Forse l’effetto più macroscopico del Covid sul mondo del lavoro è stato quello di aver acceso i riflettori sullo smartworking. Anche le aziende più tradizionaliste si sono forzatamente aperte a questa possibilità e ciò ha permesso di scoprirne i vantaggi. C’è chi ha parlato di una rivoluzione da cui non si può più tornare indietro. Ma il cambio culturale presuppone di ripensare alcuni aspetti e definire questioni legate al lavoro a distanza, compreso il profilo fiscale. Ad esempio: dove pagare le tasse?
Restare in smartworking anche dopo il Covid: molte aziende potrebbero non tornare indietro
Anche le Pubbliche Amministrazioni hanno risposto all’esigenza di riorganizzare in smart working il lavoro.
Nel complesso la reazione è stata positiva: l’88% dei dipendenti ha espresso parere favorevole e il 93,6% vorrebbe continuare a lavorare in smart working.
Numerose anche le aziende private in cui non solo la felicità dei dipendenti ma anche la produttività sembra essere migliorata.
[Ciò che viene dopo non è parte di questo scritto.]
(** * Sparkify data-lake ETL (etl.py): a shallow embedding and its properties

    The program is a PySpark batch job.  A DataFrame is modelled as the list
    of its rows (row order is not observable in the engine; the lists fix
    one), a nullable column as an [option], the column expressions by SQL's
    three-valued logic, and the parquet destination as a finite map from
    paths to the dataset last written there. *)

From Stdlib Require Import ZArith String Ascii Decimal DecimalString DecimalZ DecimalPos.
From Stdlib Require Import Floats.SpecFloat.
From stdpp Require Import base decidable option list strings gmap.

Local Open Scope string_scope.
Local Open Scope list_scope.
Local Open Scope Z_scope.

(** ** SQL column expressions *)

Module Sql.

(** [a == b]: null when either side is null. *)
Definition eq {A} `{EqDecision A} (x y : option A) : option bool :=
  match x, y with
  | Some a, Some b => Some (bool_decide (a = b))
  | _, _ => None
  end.

(** [p & q] in three-valued logic. *)
Definition and (p q : option bool) : option bool :=
  match p, q with
  | Some false, _ | _, Some false => Some false
  | Some true, Some true => Some true
  | _, _ => None
  end.

(** A filter or join condition keeps a row only when it evaluates to true. *)
Definition holds (p : option bool) : bool :=
  match p with Some true => true | _ => false end.

(** [max] aggregate: null over an empty group. *)
Definition max (l : list Z) : option Z :=
  match l with
  | [] => None
  | x :: l' => Some (foldr Z.max x l')
  end.

(** [dropDuplicates()]: one row per class of identical rows. *)
Definition dropDuplicates {A} `{EqDecision A} (df : list A) : list A :=
  remove_dups df.

(** [l.join(r, mask, how='inner')] *)
Definition inner_join {A B} (mask : A → B → option bool)
    (l : list A) (r : list B) : list (A * B) :=
  a ← l; b ← r; if holds (mask a b) then [(a, b)] else [].

(** [l.join(r, mask, how='left')]: a left row without a partner is kept
    once, with nulls on the right. *)
Definition left_join {A B} (mask : A → B → option bool)
    (l : list A) (r : list B) : list (A * option B) :=
  a ← l;
  match filter (λ b, holds (mask a b)) r with
  | [] => [(a, None)]
  | ms => (λ b, (a, Some b)) <$> ms
  end.

(** [withColumn]: every row gets one more cell. *)
Definition withColumn {A C} (f : A → C) (df : list A) : list (A * C) :=
  (λ r, (r, f r)) <$> df.

(** A cell handed back by a scalar function: a long or a string. *)
Inductive value :=
  | LongV (z : Z)
  | StringV (s : string).

(** The implicit cast to bigint the engine inserts where a long is expected. *)
Definition cast_long (v : value) : option Z :=
  match v with
  | LongV z => Some z
  | StringV s => Z.of_int <$> NilZero.int_of_string s
  end.

(** 64-bit two's complement. *)
Definition wrap64 (z : Z) : Z := (z + 2 ^ 63) mod 2 ^ 64 - 2 ^ 63.

(** The key of row [i] of partition [p]: the partition index in the upper
    31 bits, the position of the row inside its partition in the lower 33. *)
Definition row_id (p i : nat) : Z :=
  wrap64 (Z.shiftl (Z.of_nat p) 33 + Z.of_nat i).

(** [monotonically_increasing_id()] *)
Definition monotonically_increasing_id {A} (parts : list (list A))
    : list (list (A * Z)) :=
  imap (λ p part, imap (λ i r, (r, row_id p i)) part) parts.

(** The (partition, position) pairs of the rows of a layout whose first
    partition has index [p0], in row order. *)
Fixpoint positions {A} (p0 : nat) (parts : list (list A)) : list (nat * nat) :=
  match parts with
  | [] => []
  | part :: parts' =>
      ((λ i, (p0, i)) <$> seq 0 (length part)) ++ positions (S p0) parts'
  end.

End Sql.

(** ** Python builtins used by the scalar function *)

Module Py.

(** Python's [x / d] on integers is the exact quotient rounded to the
    nearest double, ties to even, and [int] drops the fraction of a double,
    toward zero.  The argument is a long and the divisor 1000, so the
    quotient is a normal double: no overflow, no subnormal. *)

(** The [k] with [2^k <= a/d < 2^(k+1)], for positive [a] and [d]. *)
Definition floor_log2_ratio (a d : Z) : Z :=
  let k := Z.log2 a - Z.log2 d in
  if (if 0 <=? k then d * 2 ^ k <=? a else d <=? a * 2 ^ (- k)) then k
  else k - 1.

(** The integer nearest to [num/den], ties to even. *)
Definition round_half_even (num den : Z) : Z :=
  let q := num `div` den in
  match 2 * (num `mod` den) ?= den with
  | Lt => q
  | Gt => q + 1
  | Eq => if Z.even q then q else q + 1
  end.

(** [a / d] for [a >= 0 < d]: the double [m * 2^e] with a significand of 53
    bits. *)
Definition truediv (a d : Z) : Z * Z :=
  let e := floor_log2_ratio a d - 52 in
  (if 0 <=? e then round_half_even a (d * 2 ^ e)
   else round_half_even (a * 2 ^ (- e)) d,
   e).

(** [int(f)] of a double [f >= 0]. *)
Definition int (f : Z * Z) : Z :=
  if 0 <=? f.2 then f.1 * 2 ^ f.2 else f.1 `div` 2 ^ (- f.2).

(** [int(x / d)]: rounding and truncation are symmetric around zero. *)
Definition int_truediv (x d : Z) : Z := Z.sgn x * int (truediv (Z.abs x) d).

(** The same by the IEEE 754 division of the standard library, to compare
    with. *)
Definition binary64 (z : Z) : spec_float :=
  match z with
  | Z0 => S754_zero false
  | Zpos p => S754_finite false p 0
  | Zneg p => S754_finite true p 0
  end.

Definition trunc (f : spec_float) : Z :=
  match f with
  | S754_finite s m e =>
      (if s then -1 else 1) *
      (if 0 <=? e then Zpos m * 2 ^ e else Zpos m `div` 2 ^ (- e))
  | _ => 0
  end.

Definition ieee_int_truediv (x d : Z) : Z :=
  trunc (SFdiv 53 1024 (binary64 x) (binary64 d)).

(** [str(n)]: decimal digits, a leading minus sign for negatives. *)
Definition str (n : Z) : string := NilZero.string_of_int (Z.to_int n).

End Py.

(** ** Raw records *)

Module Song.
Record t {double : Type} := mk {
  song_id : option string;
  title : option string;
  artist_id : option string;
  artist_name : option string;
  artist_location : option string;
  artist_latitude : option double;
  artist_longitude : option double;
  year : option Z;
  duration : option double
}.
Global Arguments t : clear implicits.
Global Arguments mk {double}.
End Song.

(** [ts] is the one column the job cannot take null: [get_timestamp]
    divides it. *)
Module Log.
Record t := mk {
  userId : option string;
  firstName : option string;
  lastName : option string;
  gender : option string;
  level : option string;
  ts : Z;
  page : option string;
  song : option string;
  artist : option string;
  sessionId : option Z;
  location : option string;
  userAgent : option string
}.
(** The same event at another instant. *)
Definition with_ts (t' : Z) (e : t) : t :=
  mk (userId e) (firstName e) (lastName e) (gender e) (level e) t' (page e)
     (song e) (artist e) (sessionId e) (location e) (userAgent e).
End Log.

(** ** Output rows *)

Module SongDim.
Record t {double : Type} := mk {
  song_id : option string;
  title : option string;
  artist_id : option string;
  year : option Z;
  duration : option double
}.
Global Arguments t : clear implicits.
Global Arguments mk {double}.
End SongDim.

Module ArtistDim.
Record t {double : Type} := mk {
  artist_id : option string;
  name : option string;
  location : option string;
  latitude : option double;
  longitude : option double
}.
Global Arguments t : clear implicits.
Global Arguments mk {double}.
End ArtistDim.

Module UserDim.
Record t := mk {
  user_id : option string;
  first_name : option string;
  last_name : option string;
  gender : option string;
  level : option string
}.
End UserDim.

Module TimeDim.
Record t := mk {
  start_time : option string;
  hour : option Z;
  day : option Z;
  week : option Z;
  month : option Z;
  year : option Z;
  weekday : option Z
}.
End TimeDim.

Module Fact.
Record t := mk {
  songplay_id : Z;
  start_time : option string;
  user_id : option string;
  level : option string;
  song_id : option string;
  artist_id : option string;
  session_id : option Z;
  location : option string;
  user_agent : option string;
  year : option Z;
  month : option Z
}.
(** Every column of a fact row but its surrogate key. *)
Definition payload (r : t) :=
  (start_time r, user_id r, level r, song_id r, artist_id r, session_id r,
   location r, user_agent r, year r, month r).
End Fact.

Global Instance SongDim_eq_dec {double} `{EqDecision double} :
  EqDecision (SongDim.t double).
Proof. solve_decision. Defined.

Global Instance ArtistDim_eq_dec {double} `{EqDecision double} :
  EqDecision (ArtistDim.t double).
Proof. solve_decision. Defined.

Global Instance UserDim_eq_dec : EqDecision UserDim.t.
Proof. solve_decision. Defined.

Global Instance Log_eq_dec : EqDecision Log.t.
Proof. solve_decision. Defined.

(** ** The engine

    What the job takes from the engine without fixing it: the rendering of
    epoch seconds as a ['yyyy-MM-dd HH:mm:ss'] text in the session time zone,
    the calendar fields read back from such a text (null when it does not
    parse), and how the rows of a dataset are spread over partitions. *)

Class Engine := {
  from_unixtime : Z → string;
  hour : string → option Z;
  dayofmonth : string → option Z;
  weekofyear : string → option Z;
  month : string → option Z;
  year : string → option Z;
  dayofweek : string → option Z;
  partitions : ∀ A : Type, list A → list (list A);
  partitions_concat : ∀ (A : Type) (l : list A), concat (partitions A l) = l
}.

(** ** The job *)

Section etl.
Context {double : Type} {double_eq : EqDecision double} {engine : Engine}.
(** * Menu-extraction pipeline (lesson12-async.py): a shallow embedding

    The development follows the Python module top to bottom:
    the pydantic records, [get_media_type], the CSV store
    ([initialize_csv], [append_to_csv]), the de-duplication loop of
    [process_image], the per-image coroutine, and [main] with its
    [asyncio.gather] sweep.

    Conventions.
    - A Python [str] is a Rocq [string]. [str.lower] and [str.strip] are
      modelled on the ASCII range; bytes above 127 are left alone.
    - A Python [float] is a primitive binary64 [float].
    - A [pathlib.Path] is the list of its components.
    - An insertion-ordered [dict] whose order is observed is an association
      list; a [dict] or [set] used for lookup only is a [gmap] or [gset].
    - The two agents, the clock and the file system are an explicit
      environment and an explicit world state. *)

From Stdlib Require Import Ascii Floats.
From stdpp Require Import base option list strings gmap.

(** ** Python strings *)

Module Str.

(** [str.lower] on one character: [A-Z] is shifted to [a-z]. *)
Definition lower_char (c : ascii) : ascii :=
  let n := Ascii.nat_of_ascii c in
  if (65 <=? n)%nat && (n <=? 90)%nat then Ascii.ascii_of_nat (n + 32) else c.

Fixpoint lower (s : string) : string :=
  match s with
  | EmptyString => EmptyString
  | String c r => String (lower_char c) (lower r)
  end.

(** The ASCII characters for which [str.isspace] holds:
    TAB, LF, VT, FF, CR, FS, GS, RS, US and the blank. *)
Definition is_space (c : ascii) : bool :=
  let n := Ascii.nat_of_ascii c in
  ((9 <=? n)%nat && (n <=? 13)%nat) || ((28 <=? n)%nat && (n <=? 32)%nat).

Fixpoint lstrip (s : string) : string :=
  match s with
  | EmptyString => EmptyString
  | String c r => if is_space c then lstrip r else s
  end.

Fixpoint rstrip (s : string) : string :=
  match s with
  | EmptyString => EmptyString
  | String c r =>
      match rstrip r with
      | EmptyString => if is_space c then EmptyString else String c EmptyString
      | r' => String c r'
      end
  end.

(** [s.strip()] with no argument. *)
Definition strip (s : string) : string := rstrip (lstrip s).

(** [s.rfind(c)]: the highest index holding [c]; [None] stands for -1. *)
Fixpoint rfind (c : ascii) (s : string) : option nat :=
  match s with
  | EmptyString => None
  | String a r =>
      match rfind c r with
      | Some i => Some (S i)
      | None => if Ascii.eqb a c then Some 0%nat else None
      end
  end.

(** [s[i:]] *)
Fixpoint drop (i : nat) (s : string) : string :=
  match i, s with
  | O, _ => s
  | S _, EmptyString => EmptyString
  | S j, String _ r => drop j r
  end.

(** [sep.join(l)] *)
Fixpoint join (sep : string) (l : list string) : string :=
  match l with
  | [] => ""
  | [x] => x
  | x :: r => x +:+ sep +:+ join sep r
  end.

End Str.

(** ** pathlib *)

Record Path := mkPath { parts : list string }.

(** [p / child] *)
Definition path_join (p : Path) (child : string) : Path :=
  mkPath (parts p ++ [child]).

(** [p.name]: the final component. *)
Definition name (p : Path) : string := List.last (parts p) "".

(** [str(p)] for a relative POSIX path. *)
Definition path_str (p : Path) : string := Str.join "/" (parts p).

(** [p.suffix]: [name[i:]] for [i = name.rfind('.')] when
    [0 < i < len(name) - 1], and the empty string otherwise. *)
Definition suffix (p : Path) : string :=
  let nm := name p in
  match Str.rfind "." nm with
  | Some i =>
      if (0 <? i)%nat && (i <? String.length nm - 1)%nat
      then Str.drop i nm
      else ""
  | None => ""
  end.

(** ** Configuration *)

Definition WATCH_FOLDER : Path := mkPath ["images_watchfolder"].
Definition CSV_OUTPUT : Path := mkPath ["menus-async.csv"].
Definition IMAGE_EXTENSIONS : gset string :=
  {[ ".png"; ".jpg"; ".jpeg"; ".gif"; ".webp" ]}.

(** ** The pydantic models *)

Record MenuItem := mkMenuItem {
  dish_name : string;
  price : float;
  currency : string;
  category : string;
  dietary_tags : list string;
  portion_size : option string;
  is_daily_special : bool
}.

Record MenuExtraction := mkMenuExtraction {
  me_restaurant_name : string;
  me_items : list MenuItem
}.

Record RestaurantEnrichment := mkRestaurantEnrichment {
  re_google_rating : option float;
  re_address : string;
  re_cuisine_type : string
}.

Record EnrichedMenuExtraction := mkEnriched {
  restaurant_name : string;
  cuisine_type : string;
  google_rating : option float;
  address : string;
  items : list MenuItem
}.

(** ** get_media_type *)

Definition media_types : gmap string string :=
  list_to_map
    [ (".png", "image/png");
      (".jpg", "image/jpeg");
      (".jpeg", "image/jpeg");
      (".gif", "image/gif");
      (".webp", "image/webp") ].

Definition get_media_type (filepath : Path) : string :=
  let sfx := Str.lower (suffix filepath) in
  default "image/jpeg" (media_types !! sfx).

(** ** The CSV store

    [csv.writer] receives a list of values per row; a value is a [str] or
    a [float] (rendered by the writer with [str()]). A row is kept as the
    list of values handed to [writerow]. The file [CSV_OUTPUT] is [None]
    while it does not exist and [Some rows] afterwards. *)

Inductive cell :=
| CStr (s : string)
| CFloat (x : float).

Definition row := list cell.
Definition csv_file := option (list row).

Definition HEADER : list string :=
  [ "timestamp"; "source_image"; "restaurant_name"; "dish_name"; "price";
    "category"; "dietary_tags"; "cuisine_type"; "google_rating"; "address" ].

Definition header_row : row := CStr <$> HEADER.

(** [CSV_OUTPUT.exists()] *)
Definition exists_file (f : csv_file) : bool :=
  match f with Some _ => true | None => false end.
Ci sono anche agenti immobiliari che a Londra hanno preventivato una fuga dalla grande città verso i cd “paradisi verdi”, ovvero località amene in cui lavorare da remoto. Basta una connessione ad internet stabile.
Ripensare lo smartworking a livello strutturale impone però una maggiore organizzazione sotto diversi profili, incluso quello fiscale.
Dove paga le tasse chi lavora in smartworking: nomadi digitali nei paradisi fiscali?
L’espressione smart working negli Stati Uniti in realtà è più nota come “Work From Anywhere”, WFA, “lavorare da ovunque”. Già oggi esiste la popolazione dei nomadi digitali, freelance che girano il mondo lavorando. Spesso la partita IVA risulta aperta in Paesi in cui si pagano meno tasse.
L’esempio è quello degli USA e dell’Etiopia in cui i cittadini non vengono tassati in base alla residenza bensì alla cittadinanza.